Meeting with youth groups on VSLA and reproductive health programs:
Under the goal of working with youth groups (composed of men ages 18-35) to continue economic empowerment and HIV prevention, meeting were conducted in various parishes of Coke, Agwayugi and Palema in Lamogi Sub County. The activities began with the training of the youth on VSLA concepts and methodology to help in the selection, planning and management of income generating activities. Emphasis was laid on record keeping, savings, and credit skills. The youth also received vegetables seeds and were able to begin planting their crops. The aim was the enhancement of the livelihood capacities of the youth to enable them to meet their basic needs and thus be better advocates for the right to health amongst the youth in the communities. A total of 90 youths participated in promoting reproductive health education, such as condoms use, and offering free counseling services to fellow youth.
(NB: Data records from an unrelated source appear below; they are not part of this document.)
(** Scenario 2: direct-average mode, COGS 1,000,000, average inventory
    200,000; the two other inventory fields are whatever they are. *)
Definition scenario2 (b e : number) (prev : State) : State :=
  compute DIRECT_AVERAGE
    (inputs (of_Z 1000000) b e (of_Z 200000)) prev.

(** Scenario 3: COGS 500,000, beginning 0, ending 0, in COGS mode. *)
Definition inputs3 : CalculatorValues :=
  inputs (of_Z 500000) (of_Z 0) (of_Z 0) (of_Z 200000).
Definition scenario3 : State := compute COGS_AVERAGE inputs3 initialState.

(** The same figure [x] in the three inventory fields. *)
Definition same_inventory (c x : number) : CalculatorValues := inputs c x x x.

(** 1e308, a finite value whose double is not. *)
Definition big : number := decimal 1 308.

(** The user types [-5] into the cost-of-goods-sold field of the freshly
    mounted component. *)
Definition negative_cogs : State :=
  dispatch (InputChange "costOfGoodsSold" "-5") mounted.

End Scenario.

Import Scenario.

(** ** The number inputs

    Each of the four fields is rendered as an input of type [number] whose
    [onChange] is [handleInputChange].  The value of such an input is
    sanitized by the browser before any event sees it: it is the text as
    typed when that text is a valid floating-point number (an optional minus
    sign; digits, a fraction of a point and digits, or both; an optional
    exponent of [e] or [E], an optional sign and digits), and the empty
    string otherwise. *)

Module NumberInput.

(** The text after a point, if the text starts with one. *)
Definition after_point (s : string) : option string :=
  match s with
  | String c rest => if Ascii.eqb c "." then Some rest else None
  | EmptyString => None
  end.

(** Nothing, or an exponent that ends the text. *)
Definition exponent_part (s : string) : bool :=
  match s with
  | EmptyString => true
  | String c s1 =>
      (Ascii.eqb c "e" || Ascii.eqb c "E")%bool
      && (let '(_, s2) := sign s1 in
          let '(_, n, rest) := digits s2 0 0 in
          (0 <? n) && match rest with EmptyString => true | _ => false end)
  end.

Definition valid_floating_point_number (s : string) : bool :=
  let body := match s with String "-"%char r => r | _ => s end in
  let '(_, ni, s1) := digits body 0 0 in
  match s1 with
  | String "."%char s2 =>
      let '(_, nf, s3) := digits s2 0 0 in
      (0 <? nf) && exponent_part s3
  | _ => (0 <? ni) && exponent_part s1
  end.

(** The value of the input element when the user has typed [typed]. *)
Definition sanitize (typed : string) : string :=
  if valid_floating_point_number typed then typed else EmptyString.

(** The change event of the field [name] when the user has typed [typed]:
    [e.target.name] is the field's name and [e.target.value] its value. *)
Definition change (name typed : string) : Event :=
  InputChange name (sanitize typed).

End NumberInput.

Import NumberInput.

(** ** The PDF export and the e-mail notice

    [generatePDF] and [sendEmail] act only through their collaborators: the
    toast hook, [html2canvas], the canvas, [jsPDF], the clock and the
    console.  Each call on a collaborator is recorded in a log, in order,
    with whether it returned or threw; what a call answers is up to the
    world the code runs in. *)

Module Report.

Local Open Scope string_scope.

(** [a * b] *)
Definition mul (a b : number) : number := SFmul prec emax a b.

(** What [resultRef.current] holds once the results panel is rendered. *)
Inductive Element : Type := resultsPanel.

(** The canvas [html2canvas] resolves to; the code reads its two dimensions. *)
Record Canvas : Type := { width : number; height : number }.

(** A thrown value. *)
Definition Error : Type := string.

(** The calls, indexed by what they return. *)
Inductive Call : Type -> Type :=
| toast (variant : option string) (title description : string) : Call unit
| html2canvas (element : Element) (scale : number) (logging useCORS : bool)
    (backgroundColor : string) : Call Canvas
| toDataURL (canvas : Canvas) (type : string) : Call string
| newJsPDF (orientation units format : string) : Call unit
| setFillColor (r g b : number) : Call unit
| rect (x y w h : number) (style : string) : Call unit
| setTextColor (r g b : number) : Call unit
| setFont (fontName fontStyle : string) : Call unit
| setFontSize (size : number) : Call unit
| text (content : string) (x y : number) (align : string) : Call unit
| toLocaleDateString (locales : string) : Call string
| addImage (imageData format : string) (x y w h : number) : Call unit
| save (filename : string) : Call unit
| consoleError (message : string) (error : Error) : Call unit.

Inductive Outcome (T : Type) : Type :=
| Returns (v : T)
| Throws (error : Error).

Arguments Returns {T} v.
Arguments Throws {T} error.

(** The world answers the [n]-th call of a run. *)
Definition World : Type := nat -> forall T : Type, Call T -> Outcome T.

(** A log entry: the call and whether it returned. *)
Inductive Entry : Type :=
| entry {T : Type} (call : Call T) (returned : bool).

Definition Log : Type := list Entry.

(** Code that calls collaborators and may throw. *)
Definition M (A : Type) : Type := World -> Log -> Log * Outcome A.

Definition ret {A : Type} (a : A) : M A := fun _ log => (log, Returns a).

Definition bind {A B : Type} (m : M A) (k : A -> M B) : M B :=
  fun world log =>
    match m world log with
    | (log', Returns a) => k a world log'
    | (log', Throws error) => (log', Throws error)
    end.

Definition call {T : Type} (c : Call T) : M T :=
  fun world log =>
    match world (List.length log) T c with
    | Returns v => ((log ++ [entry c true])%list, Returns v)
    | Throws error => ((log ++ [entry c false])%list, Throws error)
    end.

(** [try { body } catch (error) { handler }] *)
Definition try_catch {A : Type} (body : M A) (handler : Error -> M A) : M A :=
  fun world log =>
    match body world log with
    | (log', Returns a) => (log', Returns a)
    | (log', Throws error) => handler error world log'
    end.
All these activities were aimed at promoting a sustainable system of HIV prevention within the communities.
Support to health facilities with hospital equipment
Under the objective of supporting health facilities with hospital equipment, GWED-G and GlobeMed at Columbia donated safe birth kits and baby breathing kits to Kaladima health centre III. The equipment improved the work of the health staff at the health center by providing them with protective gear such as gloves, gowns, and forceps, and baby breathing equipment that provides oxygen during difficult medical conditions encountered at the time of delivery, such as asphyxia, which can case neonatal mortality. Since health centers often lack basic supplies, expecting mothers are usually responsible for providing materials for their own deliveries. By providing safe birth kits, GWED-G enables these mothers to give birth in a health facility. Furthermore, 30 children under the program benefited from a nutritional food supplement of bovine colostrum. During the distributions, a community education session on the benefits of proper nutrition was conducted.